Acreditamos que a solução é tecnicamente boa e que vai possibilitar ao exterior da casa uma aparência simples, sem necessidade de se adaptar a um estilo específico e, com a vantagem de não sair ‘da moda’, justamente por não ser ‘da moda’.
Análise dos espaços
Quarto de casal – Como os outros, foi dimensionado em função dos equipamentos mínimos e localizado, em relação ao resto da construção, em local calmo e de fácil acesso. O vestir e IS casal, dimensionados com a mesma filosofia, criam com o quarto o apartamento do casal.
Quartos – Os demais, para uma ou duas camas, são de tamanho médio e estão localizados em posição de fácil acesso ao banho comum, formando um bloco rebatido em relação ao casal.
Banheiro principal – Com equipamentos básicos: vaso e bidê, bancada com pia e box/banheira. A banheira é isolada do resto por porta de vidro temperado.
Rouparia – O hall, passagem dos quartos para o estar, foi transformado em rouparia, com a colocação de dois armários do piso ao teto.
Estar – É resultado dos móveis que o casal já possui, acrescentados de uma grande estante onde se distribui o som, livros, TV, papéis em geral, potes, bibelôs etc.
Jantar/varanda – 50cm abaixo, o jantar, no mesmo nível da varanda, é um espaço só, dividido em aberto e fechado. Esse piso mais baixo deu condições de criar um mezanino/escritório com acesso por escada circular.
Cozinha – Pequena e funcional com copa e despensa.
Lavanderia – Tanque, máquina de lavar, mesa de passar fechada com tela e ao lado de um lindo varal de fio inox.
Churrasqueira – Além de ser local para o churrasco, tem tanque para cerveja e banco; ela é complementar à área de lazer social que se estende à frente da varanda.
Hall de entrada – Criado para haver interferência direta com o corpo social da casa. Pouco democrático, mas funcional.
Os demais compartimentos são comuns, exceto a garagem, que deverá ter dispositivo para elevar o barco de pesca do aristocrata para não estragar sua futura Mercedes.
Gostaria que olhassem o anteprojeto com carinho e mais, não pensando só como vocês gostariam, mas também considerando a casa com todos os seus valores, que acredito, tem. É uma boa casa, tenho certeza, mas estou aqui para qualquer modificação, por mais drástica que seja. (Anteprojeto.)
Introvertida e fechada para o exterior, sua locação em relação ao lote permite dividir a utilização do terreno em áreas íntimas, sociais e de serviço de forma tão definitiva quanto o partido adotado e, ao mesmo tempo, circulações em todos os sentidos aproximam estes espaços, quando conveniente. Pintada de cores fortes, goiaba, azul e amarelo ouro, as alvenarias valorizam o trabalho de marcenaria das portas, janelas, tetos e pisos, particularizando a residência no contexto social do bairro, onde uma arquitetura eclética tenta criar aparências de status social.
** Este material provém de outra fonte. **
(* ===== verification/GaugeRun.v ===== *)
(** Runs of a chain with pools: operations of users on bribes and gauges,
    between other steps that leave the gauge store alone, in order of time.
    The checkpoints of the last state answer what the tickets of every user
    and every pool were at any time of the run. *)

From stdpp Require Import base gmap strings list.
From Stdlib Require Import ZArith Lia.
From S2P Require Import Prelude Sdk SdkExt Types VeTypes GaugeTypes World VeKeeper VeVoting VeEmission GaugeKeeper GaugeBase GaugeSearch Voter GaugeHistory.

#[local] Open Scope string_scope.
#[local] Open Scope Z_scope.

(** Operations on the pools of a denomination. *)
Inductive pool_act :=
| act_create (denom : string)
| act_bribe_deposit (denom : string) (veID amount : Z)
| act_bribe_withdraw (denom : string) (veID amount : Z)
| act_bribe_claim (denom : string) (veID : Z)
| act_gauge_deposit (denom : string) (veID amount : Z)
| act_gauge_withdraw (denom : string) (veID amount : Z)
| act_gauge_claim (denom : string) (veID : Z)
| act_gauge_reward (denom : string) (sender : Addr) (rewardDenom : string) (amount : Z).

Section Run.
Context `{Sdk, BankKeeper, NftKeeper}.
Implicit Types (ctx : Ctx) (w : World) (b : Base) (L : list (Z * World)).

Definition do_act ctx (a : pool_act) w : outcome World :=
  match a with
  | act_create d => voter_CreateGauge w d
  | act_bribe_deposit d v x => b ← Bribe w d; Bribe_Deposit ctx b w v x
  | act_bribe_withdraw d v x => b ← Bribe w d; Bribe_Withdraw ctx b w v x
  | act_bribe_claim d v => b ← Bribe w d; Bribe_ClaimReward ctx b w v
  | act_gauge_deposit d v x => g ← Gauge w d; Gauge_Deposit ctx g w v x
  | act_gauge_withdraw d v x => g ← Gauge w d; Gauge_Withdraw ctx g w v x
  | act_gauge_claim d v => g ← Gauge w d; Gauge_ClaimReward ctx g w v
  | act_gauge_reward d s r x => g ← Gauge w d; Gauge_DepositReward ctx g w s r x
  end.

(** The states after each step with their times, the latest first. *)
Definition current (w0 : World) L : World := default w0 (snd <$> head L).
Definition not_before L (now : Z) : Prop := ∀ tw, head L = Some tw → tw.1 ≤ now.

Inductive pool_run (w0 : World) : list (Z * World) → Prop :=
| run_start : pool_run w0 []
| run_act ctx a L w' :
    pool_run w0 L → not_before L (now_of ctx) → do_act ctx a (current w0 L) = Ok w' →
    pool_run w0 ((now_of ctx, w') :: L)
| run_other now L w' :
    pool_run w0 L → not_before L now → w_gauge w' = w_gauge (current w0 L) →
    pool_run w0 ((now, w') :: L).

(** The state at time [t]. *)
Definition world_at (w0 : World) L (t : Z) : World :=
  default w0 (snd <$> head (filter (fun tw => tw.1 ≤ t) L)).

(** ** What the operations are to the histories *)

Lemma Bribe_Ok w d b : Bribe w d = Ok b → b_isGauge b = false.
Proof. unfold Bribe. destruct (HasGauge w d); [by injection 1 as <-|done]. Qed.
Lemma Gauge_Ok w d g : Gauge w d = Ok g → b_isGauge g = true.
Proof. unfold Gauge. destruct (HasGauge w d); [by injection 1 as <-|done]. Qed.

Lemma quiet_create w d w' : voter_CreateGauge w d = Ok w' → quiet w w'.
Proof.
  unfold voter_CreateGauge, gauge_CreateGauge. intros Hok. inv_ok_step Hok.
  apply quiet_updateClaimable in Hok. eapply quiet_trans; [|exact Hok].
  destruct (HasGauge w d); injection E as <-; by apply quiet_fields.
Qed.

Lemma act_effect `{!SdkLaws} ctx a w w' :
  do_act ctx a w = Ok w' → quiet w w' ∨ ∃ b v, pool_step (now_of ctx) b v w w'.
Proof.
  destruct a; simpl; intros Hok;
    try (apply bind_Ok in Hok as (b & Hb & Hok); (apply Bribe_Ok in Hb || apply Gauge_Ok in Hb)).
  - left. by eapply quiet_create.
  - right. do 2 eexists. by eapply step_bribe_deposit.
  - right. do 2 eexists. by eapply step_bribe_withdraw.
  - left. by eapply quiet_bribe_claim.
  - right. do 2 eexists. by eapply step_gauge_deposit.
  - right. do 2 eexists. by eapply step_gauge_withdraw.
  - right. do 2 eexists. by eapply step_gauge_claim.
  - left. by eapply quiet_depositReward.
Qed.

(** ** Values along a run *)

Definition values (f : World → Z) L : list (Z * Z) := (fun tw => (tw.1, f tw.2)) <$> L.

Lemma values_length f L : length (values f L) = length L.
Proof. apply length_fmap. Qed.

Lemma values_at f w0 L t : f w0 = 0 → value_at t (values f L) = f (world_at w0 L t).
Proof.
  intros Hf0. unfold world_at. induction L as [|[s w] L IH]; [by symmetry|].
  unfold values in *. rewrite fmap_cons, value_at_cons. simpl fst.
  rewrite filter_cons. simpl fst. destruct (decide (s ≤ t)); [done|exact IH].
Qed.

Lemma values_late f L now : not_before L now → log_time (values f L) now.
Proof. destruct L as [|[s w] L]; intros Hn tv; [done|]. injection 1 as <-. simpl. by apply (Hn (s, w)). Qed.

Lemma world_at_current w0 L now : not_before L now → world_at w0 L now = current w0 L.
Proof.
  destruct L as [|[s w] L]; intros Hn; [done|]. unfold world_at. rewrite filter_cons. simpl fst.
  rewrite decide_True; [done|]. by apply (Hn (s, w)).
Qed.

(** Both kinds of history record their quantity. *)
Record tracked (w0 : World) L w : Prop := mk_tracked {
  tr_user b v : hist_ok (values (fun w => tickets b w v) L) (user_hist b w v);
  tr_pool b : hist_ok (values (total_tickets b) L) (pool_hist b w);
}.

Section Step.
Variables (w0 w w' : World) (L : list (Z * World)) (now : Z).
Hypothesis Htime : not_before L now.
Hypothesis Hcur : current w0 L = w.
Hypothesis Hlen : Z.of_nat (length L) < 2 ^ 63.

Lemma track_same f h h' :
  f w0 = 0 → hist_ok (values f L) h → f w' = f w → hist_eq h' h →
  hist_ok (values f ((now, w') :: L)) h'.
Proof.
  intros Hf0 Hok Hf Hh. apply (hist_ok_eq _ h); [by symmetry|].
  change (values f ((now, w') :: L)) with ((now, f w') :: values f L).
  apply hist_ok_same; [done|by apply values_late|].
  by rewrite (values_at f w0), (world_at_current w0), Hcur.
Qed.

Lemma track_write f h h' :
  hist_ok (values f L) h → hist_eq h' (hist_write now (f w') h) →
  hist_ok (values f ((now, w') :: L)) h'.
Proof.
  intros Hok Hh. apply (hist_ok_eq _ (hist_write now (f w') h)); [by symmetry|].
  change (values f ((now, w') :: L)) with ((now, f w') :: values f L).
  apply hist_ok_write; [done|by apply values_late|by rewrite values_length].
Qed.
End Step.

(** The state no pool has been used in. *)
Definition unused w : Prop := ∀ b,
  total_tickets b w = 0 ∧ Base_GetEpoch b w = 0 ∧ Base_GetCheckpoint b w 0 = EmptyPoint ∧
  ∀ v, tickets b w v = 0 ∧ Base_GetUserEpoch b w v = 0 ∧ Base_GetUserCheckpoint b w v 0 = EmptyPoint.

Lemma run_tracked `{!SdkLaws} w0 L :
  unused w0 → pool_run w0 L → Z.of_nat (length L) < 2 ^ 63 → tracked w0 L (current w0 L).
Proof.
  intros Hun Hrun. induction Hrun as [|ctx a L w' Hrun IH Hn Hact|now L w' Hrun IH Hn Hg]; intros Hl.
  { change (current w0 []) with w0. split; intros b; destruct (Hun b) as (? & He & Hp & Hu).
    - intros v. destruct (Hu v) as (_ & Hue & Hup). apply hist_ok_empty; [done|].
      cbn [user_hist h_point]. by rewrite Hup.
    - apply hist_ok_empty; [done|]. cbn [pool_hist h_point]. by rewrite Hp. }
  all: rewrite length_cons in Hl; destruct (IH ltac:(lia)) as [Hu Hp].
  - apply act_effect in Hact as [Q|(b & v & [Su Sp Wu Wp])].
    + split; intros b; destruct (Hun b) as (Hf0 & _ & _ & Hz); destruct (Q b) as [Qu [Qp Qh]].
      * intros v. destruct (Qu v). eapply track_same; eauto; apply Hz.
      * by eapply track_same; eauto.
    + split; intros b'; destruct (Hun b') as (Hf0 & _ & _ & Hz).
      * intros v'. destruct (decide ((b', v') = (b, v))) as [[= -> ->]|Hne].
        { eapply track_write; eauto. lia. }
        destruct (Su _ _ Hne). eapply track_same; eauto; apply Hz.
      * destruct (decide (b' = b)) as [->|Hne]; [eapply track_write; eauto; lia|].
        destruct (Sp _ Hne). by eapply track_same; eauto.
  - apply quiet_gauge in Hg as Q. split; intros b; destruct (Hun b) as (Hf0 & _ & _ & Hz);
      destruct (Q b) as [Qu [Qp Qh]].
    + intros v. destruct (Qu v). eapply track_same; eauto; apply Hz.
    + by eapply track_same; eauto.
Qed.
End Run.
Considerações finais: foi necessário aumentar o quarto dos meninos; para isso, incorporou-se o espaço existente entre os dois blocos íntimos; no banheiro social nunca se instalou a banheira; a churrasqueira passou longo tempo funcionando como vaso de flores; o mezanino funcionava como quarto alternativo de hóspedes; a cozinha se adaptou às novas tecnologias como o microondas e não foi necessário içar o barco, que encontrou outras moradas. Adorava essa casa e seus moradores, incluindo o chato daquele poodle que sumiu.
No fim de 1998, foi consumida por um incêndio, provavelmente crítico de arquitetura.